When including LAzUtf8 as my first unit (See second program below), StringOfChar does not map to UTF8StringOfChar. Why? In general, what is the list of string functions that won't map versus the list that would? Is it only the list found in LazUnicode? Why only this list.
Which way does it not map? Do you mean LazUnicode has no similar function? I can add StringOfCodePoint() there. This should work, although is not optimized:
I meant that calling StringofChar does not work the way Length or Copy or Pos work. I would like to continue to use StringofChar and not have to swtich to StringofCodePoint as you've done below. The same goes on for Ord. I get that Ord as it is implemented does not work for Unicode. Let me ask my question this way: Why is it that when I add LazUtf8 to my project, it is unable to map Ord and StringofChar and every other string related function to a unicode equivalent? This would be ideal. I'm certain there are very good reasons why this is not done, it's just not obvious.
Iterating through a string using an integer index does not work: This is perhaps the hardest one to deal with: We're so used to write For i := 1 to length(S) and it should be clearly mentioned, unless of course, I've done something wrong in the next program
It does work! You are then iterating codeunits, not codepoints. In many cases the codeunit resolution is usefull also with variable length encodings.
In your case you must iterate codepoints. Using LazUnicode :
for ch in s do
Do_your_thing_with(ch);
Note, it does not work right with decomposed accent marks. For that, you must use TUnicodeCharacterEnumerator.
[/quote]
You missed the point. In Delphi if I remember correctly, I could write For i := 1 to length(s) do S
:= 'Ç'; The compiler inherently understood Unicode and was able to do the right thing. I could also use while and repeat loops as well. Here, I've got to switch to a string based iterator and I don't think there's a transparent way to iterate over while and repeat loops with that iterator. You know all of this and you find it easy because you've been doing it for a while. For most of us this is bewildering
[/quote]
There is at least one big benefit: You must code right because the multi-byte codepoints are so common.
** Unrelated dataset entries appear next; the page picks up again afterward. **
(** * KWIC index (shared-memory, object-oriented variant)

    A shallow embedding of [KWIC-SHOO.cpp]: the comparator [caseSensitive],
    the noise-word test, the tokenizer of [InputFilter], the rotation loop of
    [CircularShiftFilter], the in-place sort of [AlphabetizerFilter], the
    printer of [OutputFilter] and the argument checks of [main].

    Conventions.
    - [std::string] is [string]; a [char] is an [ascii].  The <cctype>
      functions work on [int]: the program hands them a plain [char], which
      is signed on the platform modelled (x86-64 Linux), so a character is
      promoted with [int_of_char] to -128..127, a byte above 127 to a
      negative value.  The functions are those of the C library there in the
      "C" locale, the one a program that never calls [setlocale] runs in;
      their tables start at -128.
    - [vector<string>] is [list string].  The vectors owned through a
      [shared_ptr] by [ShiftRepo] and [SortedShiftRepo] live in a store
      ([gmap loc (list string)]), since [SortedShiftRepo::copy] makes both
      repositories point to one vector.
    - [std::sort] is library code; it is modelled by a merge sort, and
      [std_sort_unique] shows that any algorithm meeting the contract of
      [std::sort] returns the same vector under [caseSensitive]. *)

From Stdlib Require Import ZArith Ascii String List Lia Bool.
From Stdlib Require Import DecimalString.
From stdpp Require Import base decidable option list sorting strings gmap fin_maps.

Import ListNotations.
Local Open Scope string_scope.
Local Open Scope list_scope.
Local Open Scope nat_scope.

(** ** Characters: <cctype> in the "C" locale *)

Module CType.

(** Integer promotion of a (signed) [char]: bytes 0..127 keep their code,
    bytes 128..255 become -128..-1. *)
Definition int_of_char (c : ascii) : Z :=
  let code := Z.of_nat (nat_of_ascii c) in
  if (code <? 128)%Z then code else (code - 256)%Z.

(** Conversion of an [int] back to [char] (as in [result += tolower(c)]). *)
Definition char_of_int (z : Z) : ascii := ascii_of_nat (Z.to_nat (z mod 256)).

Definition isupper (c : Z) : bool := ((65 <=? c) && (c <=? 90))%Z.
Definition islower (c : Z) : bool := ((97 <=? c) && (c <=? 122))%Z.
(** [tolower]: an uppercase letter gives its lowercase form; the table
    entries for -128..-2 hold the byte values 128..254; every other value,
    -1 (EOF) included, is returned as it is. *)
Definition tolower (c : Z) : Z :=
  if isupper c then (c + 32)%Z
  else if ((-128 <=? c) && (c <? -1))%Z then (c + 256)%Z
  else c.

(** [isspace]: space, and the controls \t \n \v \f \r. *)
Definition isspace (c : Z) : bool := ((c =? 32) || ((9 <=? c) && (c <=? 13)))%Z.

End CType.
Import CType.

(** ** Strings *)

(** [a[i]] for [i < a.size()]. *)
Definition at_ (a : string) (i : nat) : ascii :=
  match String.get i a with
  | Some c => c
  | None => zero
  end.

Definition size (a : string) : nat := String.length a.

(** ** The comparator (lines 13-24) *)

(** The [for] loop of [caseSensitive]; [n] counts the iterations that are
    left, i.e. [min(a.size(), b.size()) - i]. *)
Fixpoint caseSensitive_loop (n i : nat) (a b : string) : bool :=
  match n with
  | O => size a <? size b
  | S n' =>
      let ca := int_of_char (at_ a i) in
      let cb := int_of_char (at_ b i) in
      if negb (tolower ca =? tolower cb)%Z then (tolower ca <? tolower cb)%Z
      else if negb (ca =? cb)%Z then islower ca && isupper cb
      else caseSensitive_loop n' (S i) a b
  end.

Definition caseSensitive (a b : string) : bool :=
  caseSensitive_loop (Nat.min (size a) (size b)) 0 a b.

(** [toLowerString] (lines 26-32). *)
Fixpoint toLowerString (str : string) : string :=
  match str with
  | EmptyString => EmptyString
  | String c rest => String (char_of_int (tolower (int_of_char c))) (toLowerString rest)
  end.

(** [isNoiseWord] (lines 35-37): [std::find] over the stored vector. *)
Fixpoint find_string (v : list string) (x : string) : bool :=
  match v with
  | [] => false
  | y :: v' => if String.eqb y x then true else find_string v' x
  end.

Definition isNoiseWord (word : string) (noiseWords : list string) : bool :=
  find_string noiseWords (toLowerString word).

(** ** Input streams (lines 115-150) *)

(** What the file system answers for a path: the open fails; the open
    succeeds and the bytes can be read; or the open succeeds and the first
    read fails (a directory, for instance), so that the stream never
    delivers a line. *)
Inductive file : Type :=
  | Unopenable
  | Readable (content : string)
  | Unreadable.

Definition file_system : Type := string -> file.
(** * Maximus Engagimus: cache layer, optimistic data hooks and auth bootstrap

    A shallow embedding of
      - [lib/cache]  (getCached, setCached, clearCache, clearAllCaches,
        fetchWithCache),
      - [hooks/useClients]  (useClients.create / update, useClient.update),
      - [contexts/AuthContext]  (ensureOrganization, initializeAuth, signOut),
    together with the properties the specification states about them, and
    of the functions next to them:
      - [hooks/useClients]  (fetchClients, remove, toggleActive; fetchClient
        and the keyword, sample-comment and industry-site mutations of
        [useClient]; [useClientSelect]),
      - [hooks/useGenerator]  (markOptionSaved),
      - [contexts/AuthContext]  (lastSessionCheckRef, the auth-event
        listener, signIn, signUp, resetPassword, updatePassword,
        updateProfile, refreshProfile, the computed flags),
    with further properties read off the code.

    Modelling conventions.
      - JavaScript values are the inductive type [value]; numbers are the
        integers (floating point is not modelled), objects are association
        lists in property-creation order.
      - [localStorage] is a finite map from string keys to string values
        plus a fault oracle that decides which calls of the medium raise.
      - [JSON.stringify], [JSON.parse] and the string-to-number coercion are
        builtins of the host: they are the fields of the class [Host], and
        every definition is parametric in them.  [reference_host] is an
        executable instance for integer-valued JSON documents.
      - [Date.now()] is an explicit argument of every function that reads it.
      - A [try { .. } catch (err) { .. }] block is [try_catch]; an awaited
        remote call is represented by its outcome. *)

From Stdlib Require Import ZArith Ascii String List Bool Lia.
From stdpp Require Import base option list strings gmap fin_maps pretty.

Set Warnings "-register-all".
Local Open Scope Z_scope.

(* ===================================================================== *)
(** * JavaScript values *)
(* ===================================================================== *)

Inductive value : Type :=
| VUndefined
| VNull
| VBool (b : bool)
| VNum (n : Z)
| VStr (s : string)
| VArr (elems : list value)
| VObj (fields : list (string * value)).
(** * DeepseekMCP: the context cache and the retry executor

    A shallow embedding of [cache.go] and [retry.go] (with the parts of
    [models.go], the server and config records and Go's [time], [errors]
    and [fmt] packages they use), followed by the properties of the
    cache store and of [RetryWithBackoff].

    Conventions.
    - Go's [error] interface value is [option error]: [None] is [nil].
    - A [time.Duration] is an [int64] count of nanoseconds, here a [Z];
      integer additions that can leave the [int64] range wrap around.
    - A [time.Time] is an instant, here the [Z] number of nanoseconds
      since the Unix epoch; the monotonic reading and the location are
      not modelled, so every reading lives on one time line.
    - [float64] arithmetic is carried out exactly, over [Q]. Doubling a
      delay that started below [2^53] is exact on the hardware too; the
      product that gives the jitter is rounded there, with a relative
      error of about [2^-52].
    - The mutex-protected map of the server is updated atomically: each
      critical section of the source is one map operation here. *)

From Stdlib Require Import ZArith QArith String Ascii List Lia.
From stdpp Require Import base gmap strings pretty list.
Import ListNotations.

Local Open Scope string_scope.
Local Open Scope list_scope.
Local Open Scope Z_scope.

(** ** Go's [error] values *)

Module GoErrors.

(** [errors.New s] and [fmt.Errorf] without [%w] build a value that only
    carries its text; [fmt.Errorf] with [%w] also keeps the wrapped
    error, which [errors.Unwrap] returns. *)
Inductive error : Type :=
| errorString (s : string)
| wrapError (msg : string) (err : error).

Definition Error (e : error) : string :=
  match e with
  | errorString s => s
  | wrapError msg _ => msg
  end.

Definition New (s : string) : error := errorString s.

Definition Unwrap (e : error) : option error :=
  match e with
  | errorString _ => None
  | wrapError _ err => Some err
  end.

(** [fmt.Errorf(prefix + "%w", err)] *)
Definition Errorf_w (prefix : string) (err : error) : error :=
  wrapError (prefix +:+ Error err) err.

(** [fmt.Errorf(prefix + "%s", arg)] *)
Definition Errorf_s (prefix arg : string) : error :=
  errorString (prefix +:+ arg).

End GoErrors.
Export GoErrors.

(** ** Go's [time] package *)

Module GoTime.

Definition Duration := Z.
Definition Time := Z.

Definition minInt64 : Z := - 2 ^ 63.
Definition maxInt64 : Z := 2 ^ 63 - 1.

Definition in_int64 (z : Z) : bool := (minInt64 <=? z) && (z <=? maxInt64).

(** Two's complement wrap-around of an [int64] result. *)
Definition wrap64 (z : Z) : Z := (z + 2 ^ 63) mod 2 ^ 64 - 2 ^ 63.

Definition Nanosecond : Duration := 1.
Definition Microsecond : Duration := 1000 * Nanosecond.
Definition Millisecond : Duration := 1000 * Microsecond.
Definition Second : Duration := 1000 * Millisecond.
Definition Minute : Duration := 60 * Second.
Definition Hour : Duration := 60 * Minute.

(** [t.Add(d)] *)
Definition Add (t : Time) (d : Duration) : Time := t + d.

(** [t.Sub(u)]: the difference, saturated to the range of [Duration]. *)
Definition Sub (t u : Time) : Duration :=
  let d := t - u in
  if d <? minInt64 then minInt64
  else if maxInt64 <? d then maxInt64
  else d.

(** [t.After(u)] *)
Definition After (t u : Time) : bool := u <? t.

(** [t.UnixNano()] *)
Definition UnixNano (t : Time) : Z := t.

(** *** [time.ParseDuration] *)

Definition is_digit (c : ascii) : bool :=
  let n := nat_of_ascii c in (48 <=? n)%nat && (n <=? 57)%nat.

Definition digit_val (c : ascii) : Z := Z.of_nat (nat_of_ascii c) - 48.

Definition dquote : string := String (ascii_of_nat 34) EmptyString.

(** The digit of [lowerhex] for a value below 16. *)
Definition lowerhex (n : nat) : string :=
  String.substring n 1 "0123456789abcdef".
(** X13. Setting the wallet up from the password page. Two different
    passwords, a password of fewer than 8 code units, or no phrase waiting
    under [pending_mnemonic] end the handler with its message and change
    nothing. So does a phrase whose sealed bytes are more than the
    arguments a call may have, but for the entropy drawn: the page shows
    "Failed to create wallet" with the message of the [RangeError].
    Otherwise the phrase is sealed in the vault under the password, the
    wallet is opened with it in one call of the ledger client, and the
    waiting phrase is removed; the page reports success whether the wallet
    ended in [success] or in [error]. The vault then opens under the
    password, at once and after a restart (for a phrase that is well
    formed and does not start with U+FEFF). *)
Theorem handleCreateWallet_outcome {engine : Engine} {crypto : WebCrypto}
    {laws : WebCryptoLaws crypto} {sdk : SparkSdk}
    (password confirmPassword : jsstring) (w : World) :
  let r := handleCreateWallet password confirmPassword w in
  if negb (bool_decide (password = confirmPassword))
  then r = (Ok PasswordsDoNotMatch, w)
  else if (length password <? 8)%nat then r = (Ok PasswordTooShort, w)
  else
    match sessionStorage w !! PENDING_MNEMONIC with
    | Some ((_ :: _) as pending) =>
        if spreads (sealed pending password (rng w))
        then
          r.1 = Ok WalletCreated
          /\ effects r.2
             = effects w
               ++ [SdkInitialize pending (initWalletNetwork (walletStore w))]
          /\ sessionStorage r.2 !! PENDING_MNEMONIC = None
          /\ (initializationStatus (walletStore r.2) = success
              \/ initializationStatus (walletStore r.2) = error)
          /\ (Utf16.well_formed pending = true -> has_bom pending = false ->
              getDecryptedMnemonic password r.2 = (Ok pending, r.2)
              /\ getDecryptedMnemonic password (restart r.2)
                 = (Ok pending, restart r.2))
        else
          r.1 = Ok (CreateFailed RangeError_message)
          /\ r.2 = with_rng (rng r.2) w
    | _ => r = (Ok MnemonicNotFound, w)
    end.
Proof.
  cbn zeta. rewrite handleCreateWallet_run.
  destruct (negb (bool_decide (password = confirmPassword))); [done|].
  destruct (length password <? 8)%nat; [done|].
  destruct (sessionStorage w !! PENDING_MNEMONIC) as [[|c pending]|];
    [done| |done].
  rewrite saveEncryptedMnemonic_run. cbn zeta.
  destruct (spreads _); [|done]. cbn [fst snd].
  set (envelope := Base64.encode
                     (String_fromCharCode (sealed (c :: pending) password (rng w)))).
  set (s := {| encryptedMnemonic := Some envelope;
               sessionEncryptedMnemonic := sessionEncryptedMnemonic (mnemonicStore w);
               session := session (mnemonicStore w) |}).
  set (w1 := {| rng := (getRandomValues 12 (getRandomValues 16 (rng w)).2).2;
                localStorage := <[PERSIST_NAME := s]> (localStorage w);
                sessionStorage := sessionStorage w; mnemonicStore := s;
                walletStore := walletStore w; effects := effects w |}).
  destruct (initWallet_post (c :: pending) w1)
    as (_ & Hls & Hms & He & _ & _ & _ & Hend).
  set (w2 := (initWallet (c :: pending) w1).2) in *. clearbody w2.
  unfold sessionStorage_removeItem, modify. cbn [fst snd].
  assert (Hopen : decryptMnemonic envelope password
                  = Ok (TextDecoder_decode (TextEncoder_encode (c :: pending))))
    by by apply open_sealed.
  split_and!.
  - done.
  - fields. by rewrite He.
  - fields. apply lookup_delete_eq.
  - fields. destruct Hend as [(-> & _)|(-> & _)]; auto.
  - intros Hwf Hbom. rewrite TextDecoder_decode_encode in Hopen by done.
    split.
    + erewrite getDecryptedMnemonic_found;
        [by rewrite Hopen| |apply sealed_envelope_truthy].
      fields. by rewrite Hms.
    + erewrite getDecryptedMnemonic_found;
        [by rewrite Hopen| |apply sealed_envelope_truthy].
      unfold restart. fields. rewrite Hls. cbn [localStorage w1].
      by rewrite lookup_insert_eq.
Qed.
(** Go's [a / b] on [int64]: the quotient truncated toward zero; a zero
    divisor is a run-time panic. *)
Definition div (a b : Z) : outcome Z :=
  if b =? 0 then Panics "runtime error: integer divide by zero"
  else Returns (wrap (a ÷ b)).

End Int64.

(** ** Comparisons of the modelled [float64] values *)

Definition Rltb (x y : R) : bool := if Rlt_dec x y then true else false.
Definition Rleb (x y : R) : bool := if Rle_dec x y then true else false.

(** ** Errors returned as values *)

(** A Go result pair [(value, error)]: the value, or the error's text. *)
Inductive result (A : Type) : Type :=
  | Ok (a : A)
  | Err (e : string).
Arguments Ok {A} a.
Arguments Err {A} e.

(** ** Query parameters (package sicparams) *)

Module Sicparams.

(** *** Backing arrays of string slices *)

(** A [[]string] is the address of its backing array; the store maps the
    allocated addresses to their elements.  A slice whose address is not
    allocated has no elements (the nil slice).  A slice spans its whole
    array: two slices with one address are the same slice, two slices with
    different addresses share no element, and slices that overlap in part
    (sub-slices of one array) are outside the model. *)
Abbreviation loc := positive.
Abbreviation store := (gmap positive (list string)).

(** The value of a [Filter], an [interface{}]: the dynamic types carried. *)
Inductive value : Type :=
  | VString (s : string)
  | VStrings (l : loc)
  | VInt (n : Z)
  | VNil.

(** [values] as a whole, [values[i]], and [values[i] = s]. *)
Definition elems (h : store) (l : loc) : list string := default [] (h !! l).

Definition load (h : store) (l : loc) (i : nat) : string :=
  default "" (elems h l !! i).

Definition assign (h : store) (l : loc) (i : nat) (s : string) : store :=
  alter (fun vs => <[i := s]> vs) l h.

(** [strings.Join] *)
Definition Join (elts : list string) (sep : string) : string :=
  String.concat sep elts.

(** [fmt]'s [%v] verb on the modelled dynamic types. *)
Definition fmt_v (h : store) (v : value) : string :=
  match v with
  | VString s => s
  | VStrings l => "[" +:+ Join (elems h l) " " +:+ "]"
  | VInt n => pretty n
  | VNil => "<nil>"
  end.

(** The name [fmt] prints for a dynamic type in a failed type assertion. *)
Definition type_name (v : value) : string :=
  match v with
  | VString _ => "string"
  | VStrings _ => "[]string"
  | VInt _ => "int"
  | VNil => "nil"
  end.

(** *** Filters *)

Definition FilterKey : Type := string.

Definition EntityID : FilterKey := "entityId".
Definition EntityMake : FilterKey := "entityMake".
Definition EntityModel : FilterKey := "entityModel".
Definition EntityType : FilterKey := "entityType".
Definition EntitySerialNum : FilterKey := "entitySerialNum".
Definition EntityProductID : FilterKey := "entityProductId".
Definition LocationName : FilterKey := "locationName".
Definition LocationID : FilterKey := "locationId".
Definition LocationCity : FilterKey := "locationCity".
Definition LocationState : FilterKey := "locationState".
Definition LocationCountry : FilterKey := "locationCountry".
Definition Name : FilterKey := "name".

Definition FilterOperator : Type := string.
Then as an extra bonus it supports all codepoints without exceptions.
Agreed. I do see that now.
Nice educational CompareStr. I have used AnsiCompareStr myself.
Integer iterator works as expected. What is the problem?
But if Unicode space is divided into 17 planes and since a given unicode character can belong to more than one plane where conceivably, its relative ordinal index in that plane is distinct from its absolute unicode ordinal index, how does my CompareStr continue to work? Is it because the RTL has already set the plane to say utf8 behind the scene and does this then changes the ordinal value of the charaters? That's where I'm not clear. In fact, I looked at your implementation of CompareStr: it relies on a CompareStrW which is clearly a call to the underlying Windows Os. I'm not clear why this was so.
Thus far, I find my experience with Unicode (utf-8 / utf-16) to be a bit unsettling. I'm not sure which function I could use in a transparent way via LazUnicode versus which one I must invoke with the utf8 prefix.
We can add more functions to LazUnicode. What is missing?
Well, am I to assume that all the routines in StrUtils work as is or only those where the type is String and not AnsiString? Since Strutils is part of RTL which is Utf-16, is there a requirement to transform from utf8 to utf16 before calling these routines?
Also which of the standard pascal operators work with unicode? =, > , <, <>? Again since these are managed by the compiler, should their argument be utf-16 encoded?
I'm sure to you all of these issues are obvious but for me as I begin to piece this puzzle back together, there's a lot of these questions that come-up. The link you provided below, is extremely useful. I saw it listed in the main wiki page but I thought it dealt with the technical details of utf-8.
Do you mean iterating codeunits versus iterating codepoints? They are both usefull. See the UTF8_strings_and_characters wiki page.
On the flip side, utf-16 seems to be a bit more streamlined ...
You mean UCS-2 is more streamlined? UTF-16 is a variable width encoding. UCS-2 is rather obsolete now. Even Windows has supported full Unicode for almost 18 years now.
To your point, what's tricky here is that almost every character I'm familiar with (Latin standard, French, Arabic, and Syriac) are represented in the UCS-2 encoding and for these it would work out of the box, so there's this tendency to believe it would work consistently. But then if the RTL is utf-16 based can I at least assume that utf-16 works as expected in the RTL?